[[ Supplied data open ]]

Definition load_mbta_to_warehouse_as (reader : csv_reader) (clean_path : string)
    (fs : filesystem) : result (filesystem * nat) :=
  df_clean ← read_csv_as reader clean_path fs;
  let loaded_rows := len df_clean in
  df_all ← (if exists_path warehouse_path fs
            then df_existing ← read_csv_as reader warehouse_path fs;
                 Ok (concat df_existing df_clean)
            else Ok df_clean);
  Ok (to_csv df_all warehouse_path fs, loaded_rows).

(** The reader that gives back what was written: with it, [read_csv_as] is
    [read_csv]. *)
Definition written_frame : csv_reader :=
  λ f, match f with
       | CsvFile df =>
           if bool_decide (columns df = []) then Raise EmptyDataError else Ok df
       | JsonFile _ => Raise ParserError
       end.





(** *** Payloads used below *)

(** The end-to-end scenario: a prediction delayed by 120 s on a resolvable
    route and trip, one without a delay, one with delay 0 and no
    relationships. *)
Definition scenario_predictions : list json :=
  [ JObj [("id", JStr "prediction-1"); ("type", JStr "prediction");
          ("attributes", JObj [("delay", JInt 120); ("status", JStr "Delayed");
                               ("departure_time", JStr "2025-01-01T06:10:00-05:00")]);
          ("relationships", JObj [
             ("route", JObj [("data", JObj [("id", JStr "CR-Fitchburg"); ("type", JStr "route")])]);
             ("trip", JObj [("data", JObj [("id", JStr "trip-1"); ("type", JStr "trip")])])])];
    JObj [("id", JStr "prediction-2"); ("type", JStr "prediction");
          ("attributes", JObj [("delay", JNull)]);
          ("relationships", JObj [
             ("route", JObj [("data", JObj [("id", JStr "CR-Fitchburg"); ("type", JStr "route")])])])];
    JObj [("id", JStr "prediction-3"); ("type", JStr "prediction");
          ("attributes", JObj [("delay", JInt 0)])] ].

Definition scenario_route : json :=
  JObj [("type", JStr "route"); ("id", JStr "CR-Fitchburg");
        ("attributes", JObj [("long_name", JStr "Fitchburg Line"); ("short_name", JStr "")])].

Definition scenario_trip : json :=
  JObj [("type", JStr "trip"); ("id", JStr "trip-1");
        ("attributes", JObj [("headsign", JStr "Boston"); ("direction_id", JInt 1)])].

Definition scenario : json :=
  JObj [("data", JArr scenario_predictions);
        ("included", JArr [scenario_route; scenario_trip])].

(** An included entity that is neither a route nor a trip. *)
Definition scenario_stop : json :=
  JObj [("type", JStr "stop"); ("id", JStr "place-north");
        ("attributes", JObj [("name", JStr "North Station")])].

Definition scenario_run : stamp := Some "2025-01-01T06:00:00+00:00".

Definition scenario_frame : DataFrame :=
  {| columns := row_keys;
     records :=
       [ {| route_id := JStr "CR-Fitchburg"; route_name := JStr "Fitchburg Line";
            trip_id := JStr "trip-1"; headsign := JStr "Boston";
            direction_id := JInt 1; status := JStr "Delayed";
            delay_seconds := JInt 120; delay_minutes := Some 2%float;
            departure_time := JStr "2025-01-01T06:10:00-05:00";
            execution_date := scenario_run |};
         {| route_id := JNull; route_name := JNull;
            trip_id := JNull; headsign := JNull;
            direction_id := JNull; status := JNull;
            delay_seconds := JInt 0; delay_minutes := Some 0%float;
            departure_time := JNull;
            execution_date := scenario_run |} ] |}.

(** A delayed prediction on a route that has neither a long nor a short
    name. *)
Definition unnamed_route : json :=
  JObj [("type", JStr "route"); ("id", JStr "CR-Fitchburg"); ("attributes", JObj [])].

Definition unnamed_route_payload : json :=
  JObj [("data", JArr [
    JObj [("attributes", JObj [("delay", JInt 60)]);
          ("relationships", JObj [
             ("route", JObj [("data", JObj [("id", JStr "CR-Fitchburg")])])])]]);
   ("included", JArr [unnamed_route])].

(** A payload without prediction entities. *)
Definition no_predictions : json := JObj [("data", JArr []); ("included", JArr [])].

[[ Supplied data closed ]]

Directions — Starting with the line with "(fs : filesystem)" above and going on through the line with "Ok (concat df_existing", transcribe every line exactly, both ends included, and add nothing.

The completed task —
    (fs : filesystem) : result (filesystem * nat) :=
  df_clean ← read_csv_as reader clean_path fs;
  let loaded_rows := len df_clean in
  df_all ← (if exists_path warehouse_path fs
            then df_existing ← read_csv_as reader warehouse_path fs;
                 Ok (concat df_existing df_clean)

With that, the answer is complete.